I’ve also seen a few hosting providers telling me that they don’t need to use the cache plugins because they’ve server-side caching.

But is that enough?

What is Server-Side Cache?

When a request reaches your server, WordPress has to execute a lot of PHP scripts and MySQL scripts.

Every time you open a page/post, it has to execute a minimum of 27 MySQL queries. 27 is the default queries count, it may be 50 or 100 depends on your theme and the number of plugins installed. Each of these queries may take a few milliseconds depending on the size of the SQL query and the data in your database.

Summing up all these PHP and MySQL executions, your TTFB (Time to First Byte) can be around a second or even more.

Server-side caching eliminates this process by storing copies of the generated HTML in disk/memory. This reduces TTFB and lowers server resource usage. Because the server only needs to serve that generated file.

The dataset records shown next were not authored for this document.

Lemma queue_pending now p s :
  ∃ g, (queuePendingWakeReason now p s).(pendingWakes) = JsMap.set (paramsTarget p) g s.(pendingWakes) ∧
    nonemptyGroup g = true.
Proof.
  unfold queuePendingWakeReason. destruct p.(q_enqueueSequence); cbn; eexists; (split; [done|apply setSlot_nonempty]).
Qed.

Lemma queue_ok now p s : pending_ok s.(pendingWakes) → pending_ok (queuePendingWakeReason now p s).(pendingWakes).
Proof. intros Hok. destruct (queue_pending now p s) as (g & -> & Hg). by apply pending_ok_set. Qed.

Lemma queue_keys now p s k :
  k ∈ JsMap.keys (queuePendingWakeReason now p s).(pendingWakes) ↔
    k = paramsTarget p ∨ k ∈ JsMap.keys s.(pendingWakes).
Proof. destruct (queue_pending now p s) as (g & -> & _). apply JsMap.elem_keys_set. Qed.

Lemma retry_ok now p r s : pending_ok s.(pendingWakes) → pending_ok (retryPendingWake now p r s).(pendingWakes).
Proof. intros H. destruct r as [delay defer]. cbn. rewrite schedule_pending. by apply queue_ok. Qed.

Lemma handOff_pending now l i s :
  (handOffPendingWakeBatch now l i s).(pendingWakes) =
    (foldl (λ s w, queuePendingWakeReason now (pendingParams w) s) s (drop i l)).(pendingWakes).
Proof. unfold handOffPendingWakeBatch. destruct (_ && _); [apply schedulePending_pending|done]. Qed.

Lemma queue_all_ok now ws s :
  pending_ok s.(pendingWakes) →
  pending_ok (foldl (λ s w, queuePendingWakeReason now (pendingParams w) s) s ws).(pendingWakes).
Proof. revert s. induction ws as [|w ws IH]; intros s H; [done|]. cbn [foldl]. by apply IH, queue_ok. Qed.

Lemma afterTurn_ok now wall w o s :
  pending_ok s.(pendingWakes) → pending_ok (afterTurn now wall w o s).(pendingWakes).
Proof.
  intros H. destruct o as [[|reason r|reason]|]; cbn [afterTurn]; try done; [|by apply retry_ok].
  destruct (isRetryableHeartbeatSkipReason reason); [by apply retry_ok|]. destruct (_ && _); [by apply retry_ok|done].
Qed.

Lemma clearGroup_nonempty g : nonemptyGroup (clearGroupRetry g) = nonemptyGroup g.
Proof. by destruct g as [[] [] [] b]. Qed.

Lemma get_fmap_groups (f : PendingWakeGroup → PendingWakeGroup) k (m : list (string * PendingWakeGroup)) :
  JsMap.get k (prod_map id f <$> m) = f <$> JsMap.get k m.
Proof. induction m as [|[k' g] m IH]; [done|]. cbn. by case_decide. Qed.

Lemma keys_fmap_groups (f : PendingWakeGroup → PendingWakeGroup) (m : list (string * PendingWakeGroup)) :
  JsMap.keys (prod_map id f <$> m) = JsMap.keys m.
Proof. unfold JsMap.keys. rewrite <-list_fmap_compose. by apply list_fmap_ext. Qed.

Lemma clear_ok s : pending_ok s.(pendingWakes) → pending_ok (clearPendingWakeRetryState s).(pendingWakes).
Proof.
  intros [Hn Hg]. cbn. split; [by rewrite keys_fmap_groups|]. intros k g. rewrite get_fmap_groups.
  destruct (JsMap.get k _) as [g0|] eqn:E; [|done]. intros [= <-]. rewrite clearGroup_nonempty. by apply (Hg k).
Qed.

(** ** The timer is armed for what is pending *)

Lemma wakeDeadlines_keep k cutoff now ws earliest hasReady :
  is_Some earliest ∨ hasReady = true →
  is_Some (wakeDeadlines k cutoff now ws earliest hasReady).1 ∨
  (wakeDeadlines k cutoff now ws earliest hasReady).2 = true.
Proof.
  revert earliest hasReady. induction ws as [|w ws IH]; intros earliest hasReady H; [done|]. cbn [wakeDeadlines].
  destruct (isHeartbeatWakeAfterGlobalBarrier _ _ _); [by apply IH|]. destruct (_ <=? _); apply IH; [by right|].
  destruct H as [[z ->]|H]; [left; by eexists|by right].
Qed.
(* ===== verification/ToolPairing.v ===== *)
(** * Pairing of tool calls and tool results

    Transcript repair before a replay: which tool result belongs to which tool
    call ([packages/agent-core/src/harness/session/tool-result-pairing.ts]),
    and the transcript in which every call is followed by its result
    ([src/agents/session-transcript-repair.ts], [repairToolUseResultPairing]).

    Messages are objects compared by identity: [ref] is the address of one,
    and every object spread in the source takes a fresh address from a counter.
    The occurrences of calls are mutable objects that several collections
    share, so they live in a heap and are named by their index.  Values of
    [unknown] type are represented by what the code asks of them; an entry of
    an array that is not an object is [None]. *)
From S2P Require Import Prelude JsCollections JsStrings.
Local Open Scope Z_scope.

(** ** Data *)

Record Block := {
  blockType : option string;
  blockId : option string;
  blockName : option string;
  blockText : option string
}.

Inductive Role := RoleUser | RoleAssistant | RoleToolResult | RoleOther (role : string).

#[export] Instance Role_eq_dec : EqDecision Role.
Proof. solve_decision. Defined.

(** [details] tells whether the field is present and, if so, whether it is an
    object with the marker of a synthetic result set. *)
Record AgentMessage := {
  ref : nat;
  role : Role;
  content : option (list (option Block));
  stopReason : option string;
  toolName : option string;
  toolCallId : option string;
  toolUseId : option string;
  tool_call_id : option string;
  tool_use_id : option string;
  callId : option string;
  call_id : option string;
  isError : bool;
  details : option bool;
  timestamp : Z
}.
(* ===== verification/SessionKeys.v ===== *)
(** * Agent ids, account ids and session keys

    The names under which sessions are stored and turns are serialized
    ([src/routing/session-key.ts], [src/sessions/session-key-utils.ts],
    [src/routing/account-id.ts],
    [packages/normalization-core/src/agent-id.ts]): canonical ids, keys built
    for a main, direct, group or thread session, and the readers of keys.

    Regular expressions are unfolded into the functions that they compute.  An
    optional argument that is [undefined] or [null] is [None].  The two caches
    of normal forms are explicit states, which the lemmas show to be
    transparent; the other definitions use what they cache directly. *)
From Stdlib Require QArith.QArith.
From Stdlib Require Import Ascii.
From S2P Require Import Prelude JsCollections JsStrings.

(** ** Agent ids *)

Definition DEFAULT_AGENT_ID : string := "main".
Definition DEFAULT_MAIN_KEY : string := "main".
Definition DEFAULT_ACCOUNT_ID : string := "default".

Definition isAlnum (c : Ascii.ascii) : bool :=
  let n := Ascii.nat_of_ascii (js_lower_char c) in
  ((48 <=? n) && (n <=? 57) || (97 <=? n) && (n <=? 122))%nat.

(** [[a-z0-9_-]], in either case. *)
Definition isIdChar (c : Ascii.ascii) : bool :=
  isAlnum c || bool_decide (c = "_"%char) || bool_decide (c = "-"%char).

(** [VALID_ID_RE]. *)
Definition isValidId (s : string) : bool :=
  match s with
  | EmptyString => false
  | String c r =>
      isAlnum c && forallb isIdChar (String.list_ascii_of_string r) && (String.length r <=? 63)%nat
  end.

(** [replace(INVALID_CHARS_RE, '-')]: every run of other characters becomes one
    dash; [inRun] tells whether the run before the head has its dash. *)
Fixpoint replaceInvalid (inRun : bool) (s : string) : string :=
  match s with
  | EmptyString => EmptyString
  | String c r =>
      if isIdChar c then String c (replaceInvalid false r)
      else if inRun then replaceInvalid true r
      else String "-" (replaceInvalid true r)
  end.

Fixpoint dropLeadingDashes (s : string) : string :=
  match s with
  | String c r => if decide (c = "-"%char) then dropLeadingDashes r else s
  | EmptyString => EmptyString
  end.

Fixpoint dropTrailingDashes (s : string) : string :=
  match s with
  | EmptyString => EmptyString
  | String c r =>
      match dropTrailingDashes r with
      | EmptyString => if decide (c = "-"%char) then EmptyString else String c EmptyString
      | r' => String c r'
      end
  end.

Definition sanitizeId (normalized : string) : string :=
  str_take 64 (dropTrailingDashes (dropLeadingDashes (replaceInvalid false normalized))).

(** [None] is the error [unrepresentable]. *)
Definition normalizeAgentIdStrict (value : option string) : option string :=
  let trimmed := trimmedOrEmpty value in
  let normalized := normalizeLowercaseStringOrEmpty (Some trimmed) in
  if isValidId trimmed then Some normalized
  else match sanitizeId normalized with EmptyString => None | agentId => Some agentId end.

Definition normalizeAgentId (value : option string) : string :=
  default DEFAULT_AGENT_ID (normalizeAgentIdStrict value).

Definition isValidAgentId (value : option string) : bool :=
  let trimmed := trimmedOrEmpty value in
  negb (bool_decide (trimmed = EmptyString)) && isValidId trimmed.

Definition normalizeOptionalAgentId (value : option string) : option string :=
  match normalizeOptionalString value with
  | Some trimmed => Some (normalizeAgentId (Some trimmed))
  | None => None
  end.

Definition sanitizeAgentId (value : option string) : string := normalizeAgentId value.

(** ** Account ids *)

Definition isBlockedObjectKey (key : string) : bool :=
  bool_decide (key ∈ ["__proto__"; "prototype"; "constructor"]).

Definition canonicalizeAccountId (value : string) : string :=
  let normalized := normalizeLowercaseStringOrEmpty (Some value) in
  if isValidId value then normalized else sanitizeId normalized.

Definition normalizeCanonicalAccountId (value : string) : option string :=
  let canonical := canonicalizeAccountId value in
  if bool_decide (canonical = EmptyString) || isBlockedObjectKey canonical then None else Some canonical.

Definition ACCOUNT_ID_CACHE_MAX : jsnum := jsnum_of_Z 512.

Definition resolveCachedCanonicalAccountId (value : string) (cache : list (string * option string)) :
    option string * list (string * option string) :=
  match JsMap.get value cache with
  | Some normalized => (normalized, cache)
  | None =>
      let normalized := normalizeCanonicalAccountId value in
      (normalized, pruneMapToMaxSize (JsMap.set value normalized cache) ACCOUNT_ID_CACHE_MAX)
  end.

Definition normalizeOptionalAccountId (value : option string) : option string :=
  match trimmedOrEmpty value with
  | EmptyString => None
  | trimmed => normalizeCanonicalAccountId trimmed
  end.

Definition normalizeAccountId (value : option string) : string :=
  match trimmedOrEmpty value with
  | EmptyString => DEFAULT_ACCOUNT_ID
  | trimmed => default DEFAULT_ACCOUNT_ID (normalizeCanonicalAccountId trimmed)
  end.

(** ** Peer ids whose case is kept *)

Inductive PreserveSpan := Segment | Tail.
Definition buildEvaluatedBindingsByChannel (cfg : OpenClawConfig) : list (string * ChannelBindings) :=
  addBindings 0 (listBindings cfg) [].

Fixpoint mergeEvaluatedBindingsInSourceOrder (accountScoped : list EvaluatedBinding) :
    list EvaluatedBinding → list EvaluatedBinding :=
  fix go (anyAccount : list EvaluatedBinding) : list EvaluatedBinding :=
    match accountScoped, anyAccount with
    | [], _ => anyAccount
    | _, [] => accountScoped
    | a :: accountScoped', b :: anyAccount' =>
        if (a.(order) <=? b.(order)) then a :: mergeEvaluatedBindingsInSourceOrder accountScoped' anyAccount
        else b :: go anyAccount'
    end.

(** The bindings that apply to an account of a channel, in the order of the
    source. *)
Definition evaluatedBindings (cfg : OpenClawConfig) (channel accountId : string) : list EvaluatedBinding :=
  match JsMap.get channel (buildEvaluatedBindingsByChannel cfg) with
  | None => []
  | Some bucket =>
      mergeEvaluatedBindingsInSourceOrder (default [] (JsMap.get accountId bucket.(byAccount))) bucket.(byAnyAccount)
  end.

(** ** The index *)

Record EvaluatedBindingsIndex := {
  byPeer : list (string * list EvaluatedBinding);
  byPeerWildcard : list EvaluatedBinding;
  byGuildWithRoles : list (string * list EvaluatedBinding);
  byGuild : list (string * list EvaluatedBinding);
  byTeam : list (string * list EvaluatedBinding);
  ix_byAccount : list EvaluatedBinding;
  ix_byChannel : list EvaluatedBinding
}.
(** An interval: the anchor while it lies ahead, and otherwise the first
    multiple of the interval behind now. *)
Definition nextEvery (everyMs : jsnum) (anchorMs : option jsnum) (nowMs : Z) : option Z :=
  match coerceFiniteScheduleNumber everyMs with
  | None => None
  | Some everyMsRaw =>
      let everyMs := Qfloor everyMsRaw in
      if everyMs <? 1 then None
      else
        let go (anchor : Z) :=
          if nowMs <? anchor then Some anchor
          else asDateTimestampMs (anchor + ((nowMs - anchor) / everyMs + 1) * everyMs) in
        match anchorMs with
        | None => go (0 `max` nowMs)
        | Some a =>
            match coerceFiniteScheduleNumber a with
            | None => None
            | Some anchorRaw =>
                if negb (QArith_base.Qle_bool (QArith_base.inject_Z 0) anchorRaw) then None else go (0 `max` Qfloor anchorRaw)
            end
        end
  end.

(** The start of the next day in UTC. *)
Definition tomorrow (nowMs : Z) : Z := (nowMs / DAY_MS + 1) * DAY_MS.

Definition nextCron (cron : Cron) (timezone : string) (nowMs : Z) : option Z :=
  match cron.(nextRun) nowMs with
  | None => None
  | Some nextMs =>
      match resolveValidatedNextCronOccurrenceMs cron nowMs nextMs timezone with
      | Some ms => Some ms
      | None =>
          if nowMs <? nextMs then None
          else
            let retry ms := cron.(nextRun) ms ≫= λ candidateMs,
                              resolveValidatedNextCronOccurrenceMs cron nowMs candidateMs timezone in
            match retry (nowMs / 1000 * 1000 + 1000) with
            | Some ms => Some ms
            | None => retry (tomorrow nowMs)
            end
      end
  end.

Definition computeNextRunAtMs (schedule : CronSchedule) (nowMs : Z) : ScheduleError + option Z :=
  match asDateTimestampMs nowMs with
  | None => inr None
  | Some _ =>
      match schedule with
      | At at_ => inr (match parseAbsoluteTimeMs at_ with
                       | Some atMs => if nowMs <? atMs then Some atMs else None
                       | None => None
                       end)
      | Every everyMs anchorMs => inr (nextEvery everyMs anchorMs nowMs)
      | OnExit | Stream _ _ => inr None
      | CronExpr expr tz _ =>
          match resolveCronFromSchedule expr tz with
          | inl e => inl e
          | inr None => inr None
          | inr (Some (cron, timezone)) => inr (nextCron cron timezone nowMs)
          end
      end
  end.
(** What the scheduler runs may run: a job that it collects is enabled,
    not skipped, has no active run, has waited out its backoff unless it is a
    one-shot, and is due, or has missed a slot since its last run where missed
    slots are replayed. *)
Theorem runnable_jobs_may_run proc opts nowMs jobs job :
  job ∈ collectRunnableJobs fuel jobHash proc opts nowMs jobs →
  job ∈ jobs ∧ isJobEnabled job = true ∧ job.(j_id) ∉ opts.(skipJobIds) ∧ hasActiveCronRun proc job = false ∧
  (isAt job.(j_schedule) = false → resolveJobLastRunStatus job = Some StatusError →
     ∀ until, resolveJobErrorBackoffUntilMs job = Some until → until ≤ nowMs) ∧
  (dueBy job nowMs ∨
   (opts.(allowCronMissedRunByLastRun) = true ∧ isCron job.(j_schedule) = true ∧
    hasMissedCronSlotSinceLastRun fuel jobHash job nowMs = true)).
Proof.
  unfold collectRunnableJobs. rewrite list_elem_of_In, filter_In, <-list_elem_of_In. intros [Hin Hr]. split; [done|].
  unfold isRunnableJob in Hr. destruct (isJobEnabled job) eqn:He; [|done]. cbn [negb] in Hr.
  case_bool_decide as Hsk; [done|]. destruct (hasActiveCronRun proc job); [done|]. do 3 (split; [done|]).
  destruct (_ && _); [done|].
  assert (Hrec : isRecurringRunnable fuel jobHash opts job nowMs = true ∨ (isAt job.(j_schedule) = true ∧ dueBy job nowMs)).
  { destruct (skipAtIfAlreadyRan opts), (j_schedule job), (resolveJobLastRunStatus job); auto.
    right. split; [done|]. by eapply oneshot_due. }
  destruct Hrec as [[Hb Hd]%recurring_due|[Ha Hd]]; [|split; [by rewrite Ha|by left]]. split; [|done].
  intros Ha Hs until Hu. revert Hb. unfold isErrorBackoffPending. rewrite Ha, Hs, bool_decide_eq_true_2, Hu by done.
  cbn. apply Z.ltb_ge.
Qed.
End facts.


(** ** A job at work *)

Definition idleState : CronJobState :=
  {| nextRunAtMs := None; scheduleActivatedAtMs := None; startupCatchupAtMs := None; pacedNextRunAtMs := None;
     forcePreservedNextRunAtMs := None; queuedAtMs := None; runningAtMs := None; lastRunAtMs := None;
     lastRunStatus := None; lastStatus := None; lastError := None; lastDurationMs := None; consecutiveErrors := None;
     autoDisabled := None; scheduleErrorCount := None; streamSourceIdentity := None |}.

Definition reportJob : CronJob :=
  {| j_id := "report"; j_enabled := Some true; j_createdAtMs := 946684800000; j_schedule := hourlySchedule;
     j_payload := AgentTurn; j_mainTarget := false; j_wakeNow := false; j_state := idleState |}.

Definition quietProcess : Process :=
  {| queuedRunReservationsByJobId := []; isCronJobActive := λ _, false; createCronStreamSourceIdentity := λ i, i +:+ ":stream" |}.

Definition anyText (e : ScheduleError) : string := "it does not parse".
Definition fixedHash (jobId : string) : Z := 61000.

(** The slot at 8:00 with its offset of 61 seconds is due at 8:30. *)
Definition dueReport : CronJob := reportJob <| j_state ::= λ st, st <| nextRunAtMs := Some 946713661000 |> |>.

Definition repairAll : CronMaintenanceOptions :=
  {| recomputeExpired := true; repairFutureCron := true; preserveExpiredPacedNextRunJobId := None; skipScheduleErrors := false |}.

Example due_slot_survives_maintenance_witness :
  isJobDue quietProcess
    (@recomputeSingleJobForMaintenance sampleEnv 10 fixedHash anyText 946715400000 quietProcess repairAll 946715400000 dueReport).1.1
    946715400000 false = true.
Proof.
  apply (proj2 (@due_slot_survives_maintenance sampleEnv 10 fixedHash anyText 946715400000 quietProcess repairAll
                  946715400000 dueReport 946713661000 eq_refl eq_refl eq_refl ltac:(done) eq_refl eq_refl)).
Defined.

(** It failed for the fifth time at 8:30; the hour of its backoff ends after
    the slot at 9:01:01. *)
Definition failedReport : CronJob :=
  reportJob <| j_state ::= λ st, st <| lastRunAtMs := Some 946715400000 |> <| lastRunStatus := Some StatusError |>
                                    <| consecutiveErrors := Some 5 |> |>.

Example next_run_waits_out_backoff_witness : 946715400000 < 946719000000 ∧
  ∀ until, resolveJobErrorBackoffUntilMs failedReport = Some until → until ≤ 946719000000.
Proof.
  apply (@next_run_waits_out_backoff sampleEnv 10 fixedHash anyText 0 false failedReport 946715400000 (Some 946717261000) 946719000000);
    vm_compute; reflexivity.
Defined.

Definition brokenReport : CronJob := reportJob <| j_schedule := CronExpr (Some "every hour") None None |>.


Example runnable_jobs_may_run_witness :
  hasActiveCronRun quietProcess dueReport = false ∧ dueBy dueReport 946715400000.
Proof.
  destruct (@runnable_jobs_may_run sampleEnv 10 fixedHash quietProcess
              {| skipJobIds := ["other"]; skipAtIfAlreadyRan := true; allowCronMissedRunByLastRun := false |}
              946715400000 [reportJob; dueReport] dueReport) as (_ & _ & _ & Ha & _ & Hd).
  - vm_compute. left.
  - split; [exact Ha|]. by destruct Hd as [Hd|(? & ? & _)].
Defined.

Different hosting providers have different server-side cache solutions. The most common one is FastCGI caching in Nginx servers. Varnish, Redis, Memcache etc are also similar caching layers.

If you cache HTML pages in Cloudflare, it’s also a sort of server-side cache.

What Cache Plugins do that Server Side Caching can’t?

Most of the cache plugins generate HTML pages just like in server-side caching. But cache plugins can do more front-end optimizations that server-side cache can’t.

Here are a few:

  • Generate critical path cssImproves FCP (First Contentful Paint), which now a ranking factor in Google SERP.
  • Defer JavaScript & CSS – Remove render-blocking scripts by loading them asynchronously.
  • Minify CSS and Javascript
  • Lazy loading Lazy load images, videos, embeds etc.

There are a lot more features depending on the cache plugin you use.

I recommend FlyingPress for caching.

So in short, do I need a cache plugin with server-side cache? The answer is YES!